- _Material provided_
(* ===== verification/Provider.v ===== *)
(** * The provider and the authorized signer of the service bridge

    src/pkg/servicebridge: [Provider.HandleAdmittedTask] (provider.go) and
    [AuthorizedCustodySigner] (authorized_signer.go) with the actions it
    submits (src/pkg/actionauth/actionauth.go), as programs over their
    collaborators. *)

From S2P Require Import Prelude GoLib GoText GoProg Bridge Buyer.
#[local] Open Scope N_scope.

Module Provider.
Import Bridge.

Inductive action :=
| ResolveEscrow (address : string)
| Execute (task : Task)
| BuildReceipt (aq : AcceptedQuote) (outcome : Outcome)
| SignSettlementIntent (settlementIntentHash : string)
| VerifySettlement (aq : AcceptedQuote).

Definition answer (a : action) : Type :=
  match a with
  | ResolveEscrow _ => result EscrowState
  | Execute _ => result Outcome
  | BuildReceipt _ _ => result Receipt
  | SignSettlementIntent _ => result string
  | VerifySettlement _ => result Settlement
  end.

Definition ErrEscrowNotFunded : string := "servicebridge: admitted task escrow is not funded to the accepted quote".
Definition ErrOutcomeMismatch : string := "servicebridge: execution outcome does not bind the admitted task".
(** A step that succeeded cannot be repeated: the coordinator stores the
    next phase before it answers, and refuses a request for the phase before as
    a conflict. A reply that is lost on its way leaves the two journals a phase
    apart for good: each later attempt of the scheduler fails, and changes
    neither journal. *)
Theorem coordinator_lost_reply b e c request c' progress :
  coordinator_ok c -> validatePurchaseRequest request = true ->
  AdvancePurchase b e c request = (c', Ret progress) -> pp_Phase progress <> pr_Current request ->
  (forall b' e', AdvancePurchase b' e' c' request = (c', Fail conflict)) /\
  forall (ENV : Environment) s record now w,
    (forall log, env_advance log request = snd (AdvancePurchase b e c' request)) ->
    sv_purchases s = true -> eligible record = true -> rc_Verified record = Some (pr_Candidate request) ->
    rc_IntentID record = pr_IntentID request -> rc_Phase record = pr_Current request ->
    purchase_key record = pr_Key request ->
    advancePurchase s record now w = (logged w (EvAdvance request), Fail conflict).
Proof.
  intros Hc Hreq E Hne.
  assert (forall b' e', AdvancePurchase b' e' c' request = (c', Fail conflict)) as Hstuck.
  { intros b' e'. pose proof (AdvancePurchase_outcome b e c request Hc Hreq) as Ho. rewrite E in Ho.
    destruct Ho as [(err & [=])|(record & prepared & settlement & Ha & Es)]. symmetry in Es.
    apply store_published in Es as [-> Hr]. unfold AdvancePurchase.
    rewrite Hr, <-(ad_intent _ _ _ _ _ _ Ha), lookup_insert_eq.
    destruct (resumes request record) eqn:Hs; [|done]. unfold resumes in Hs. bprop. done. }
  split; [done|]. intros ENV s record now w Henv Hp He Hv Hi Hph Hk.
  unfold advancePurchase. rewrite Hp, Hv, He. cbn [negb orb is_none].
  unfold validatePurchaseRequest in Hreq. destruct (_ || _) in Hreq; [done|].
  rewrite bool_decide_eq_false_2 by (rewrite Hph; by destruct (pr_Current request)).
  cbn [advance_loop]. rewrite bool_decide_eq_false_2 by (rewrite Hph; by destruct (pr_Current request)).
  rewrite Hv. cbn beta iota.
  replace {| pr_IntentID := rc_IntentID record; pr_Current := rc_Phase record; pr_Candidate := pr_Candidate request;
             pr_Key := purchase_key record |} with request
    by (destruct request; cbn in *; congruence).
  rewrite Henv, Hstuck. done.
Qed.

(** ** What the scheduler's side accepts *)

(** The raw form of a basechain address is its workchain and 64 hex digits. *)
Class RawAddressForm : Prop :=
  raw_form s p : ParseRawAddr s = Some p -> ra_workchain p = 0%Z -> hex64_pattern "0:" (ra_string p) = true.

(** The backend names its phases with tokens. *)
Definition names_phases (b : backend) (intent : string) : Prop :=
  (forall prepared key phase, Reference b intent prepared = Returned (key, phase) -> boundedToken phase 64 = true) /\
  (forall prepared key settlement, Reconcile b intent prepared key = Returned settlement ->
     boundedToken (ps_AuthoritativePhase settlement) 64 = true).

Lemma boundedToken_intro value max :
  all_bytes token_byte value = true -> value <> ""%string -> slen value <= max -> boundedToken value max = true.
Proof.
  intros Hb Hne Hl. unfold boundedToken. rewrite bool_decide_eq_false_2, (proj2 (N.ltb_ge _ _) Hl) by done.
  rewrite (TrimSpace_bytes token_byte) by (done || by vm_compute). by rewrite bool_decide_eq_true_2.
Qed.

Context {RAF : RawAddressForm}.

Lemma isRawWorkchainZero_token value : isRawWorkchainZero value = true -> boundedToken value 96 = true.
Proof.
  unfold isRawWorkchainZero. destruct (ParseRawAddr value) as [p|] eqn:E; [|done]. intros H. zprop.
  assert (hex64_pattern "0:" value = true) as Hh by (subst value; by eapply raw_form).
  assert (slen value = 66) as Hl by (unfold hex64_pattern in Hh; by bprop).
  apply boundedToken_intro; [|by intros ->|lia].
  eapply hex64_pattern_bytes; [..|exact Hh]; [done|]. intros c Hc.
  assert (c < 256) as Hr by (unfold is_lower_hex, is_digit in Hc; bprop; destruct Hc; bprop; lia).
  pose proof (below_forall 256 (fun c => implb (is_lower_hex c) (token_byte c)) eq_refl c Hr) as Hi.
  cbn beta in Hi. by rewrite Hc in Hi.
Qed.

- _Your objective_
The records above are to be returned exactly as they appear.

- _Solution to this task_
(* ===== verification/Provider.v ===== *)
(** * The provider and the authorized signer of the service bridge

    src/pkg/servicebridge: [Provider.HandleAdmittedTask] (provider.go) and
    [AuthorizedCustodySigner] (authorized_signer.go) with the actions it
    submits (src/pkg/actionauth/actionauth.go), as programs over their
    collaborators. *)

From S2P Require Import Prelude GoLib GoText GoProg Bridge Buyer.
#[local] Open Scope N_scope.

Module Provider.
Import Bridge.

Inductive action :=
| ResolveEscrow (address : string)
| Execute (task : Task)
| BuildReceipt (aq : AcceptedQuote) (outcome : Outcome)
| SignSettlementIntent (settlementIntentHash : string)
| VerifySettlement (aq : AcceptedQuote).

Definition answer (a : action) : Type :=
  match a with
  | ResolveEscrow _ => result EscrowState
  | Execute _ => result Outcome
  | BuildReceipt _ _ => result Receipt
  | SignSettlementIntent _ => result string
  | VerifySettlement _ => result Settlement
  end.

Definition ErrEscrowNotFunded : string := "servicebridge: admitted task escrow is not funded to the accepted quote".
Definition ErrOutcomeMismatch : string := "servicebridge: execution outcome does not bind the admitted task".
(** A step that succeeded cannot be repeated: the coordinator stores the
    next phase before it answers, and refuses a request for the phase before as
    a conflict. A reply that is lost on its way leaves the two journals a phase
    apart for good: each later attempt of the scheduler fails, and changes
    neither journal. *)
Theorem coordinator_lost_reply b e c request c' progress :
  coordinator_ok c -> validatePurchaseRequest request = true ->
  AdvancePurchase b e c request = (c', Ret progress) -> pp_Phase progress <> pr_Current request ->
  (forall b' e', AdvancePurchase b' e' c' request = (c', Fail conflict)) /\
  forall (ENV : Environment) s record now w,
    (forall log, env_advance log request = snd (AdvancePurchase b e c' request)) ->
    sv_purchases s = true -> eligible record = true -> rc_Verified record = Some (pr_Candidate request) ->
    rc_IntentID record = pr_IntentID request -> rc_Phase record = pr_Current request ->
    purchase_key record = pr_Key request ->
    advancePurchase s record now w = (logged w (EvAdvance request), Fail conflict).
Proof.
  intros Hc Hreq E Hne.
  assert (forall b' e', AdvancePurchase b' e' c' request = (c', Fail conflict)) as Hstuck.
  { intros b' e'. pose proof (AdvancePurchase_outcome b e c request Hc Hreq) as Ho. rewrite E in Ho.
    destruct Ho as [(err & [=])|(record & prepared & settlement & Ha & Es)]. symmetry in Es.
    apply store_published in Es as [-> Hr]. unfold AdvancePurchase.
    rewrite Hr, <-(ad_intent _ _ _ _ _ _ Ha), lookup_insert_eq.
    destruct (resumes request record) eqn:Hs; [|done]. unfold resumes in Hs. bprop. done. }
  split; [done|]. intros ENV s record now w Henv Hp He Hv Hi Hph Hk.
  unfold advancePurchase. rewrite Hp, Hv, He. cbn [negb orb is_none].
  unfold validatePurchaseRequest in Hreq. destruct (_ || _) in Hreq; [done|].
  rewrite bool_decide_eq_false_2 by (rewrite Hph; by destruct (pr_Current request)).
  cbn [advance_loop]. rewrite bool_decide_eq_false_2 by (rewrite Hph; by destruct (pr_Current request)).
  rewrite Hv. cbn beta iota.
  replace {| pr_IntentID := rc_IntentID record; pr_Current := rc_Phase record; pr_Candidate := pr_Candidate request;
             pr_Key := purchase_key record |} with request
    by (destruct request; cbn in *; congruence).
  rewrite Henv, Hstuck. done.
Qed.

(** ** What the scheduler's side accepts *)

(** The raw form of a basechain address is its workchain and 64 hex digits. *)
Class RawAddressForm : Prop :=
  raw_form s p : ParseRawAddr s = Some p -> ra_workchain p = 0%Z -> hex64_pattern "0:" (ra_string p) = true.

(** The backend names its phases with tokens. *)
Definition names_phases (b : backend) (intent : string) : Prop :=
  (forall prepared key phase, Reference b intent prepared = Returned (key, phase) -> boundedToken phase 64 = true) /\
  (forall prepared key settlement, Reconcile b intent prepared key = Returned settlement ->
     boundedToken (ps_AuthoritativePhase settlement) 64 = true).

Lemma boundedToken_intro value max :
  all_bytes token_byte value = true -> value <> ""%string -> slen value <= max -> boundedToken value max = true.
Proof.
  intros Hb Hne Hl. unfold boundedToken. rewrite bool_decide_eq_false_2, (proj2 (N.ltb_ge _ _) Hl) by done.
  rewrite (TrimSpace_bytes token_byte) by (done || by vm_compute). by rewrite bool_decide_eq_true_2.
Qed.

Context {RAF : RawAddressForm}.

Lemma isRawWorkchainZero_token value : isRawWorkchainZero value = true -> boundedToken value 96 = true.
Proof.
  unfold isRawWorkchainZero. destruct (ParseRawAddr value) as [p|] eqn:E; [|done]. intros H. zprop.
  assert (hex64_pattern "0:" value = true) as Hh by (subst value; by eapply raw_form).
  assert (slen value = 66) as Hl by (unfold hex64_pattern in Hh; by bprop).
  apply boundedToken_intro; [|by intros ->|lia].
  eapply hex64_pattern_bytes; [..|exact Hh]; [done|]. intros c Hc.
  assert (c < 256) as Hr by (unfold is_lower_hex, is_digit in Hc; bprop; destruct Hc; bprop; lia).
  pose proof (below_forall 256 (fun c => implb (is_lower_hex c) (token_byte c)) eq_refl c Hr) as Hi.
  cbn beta in Hi. by rewrite Hc in Hi.
Qed.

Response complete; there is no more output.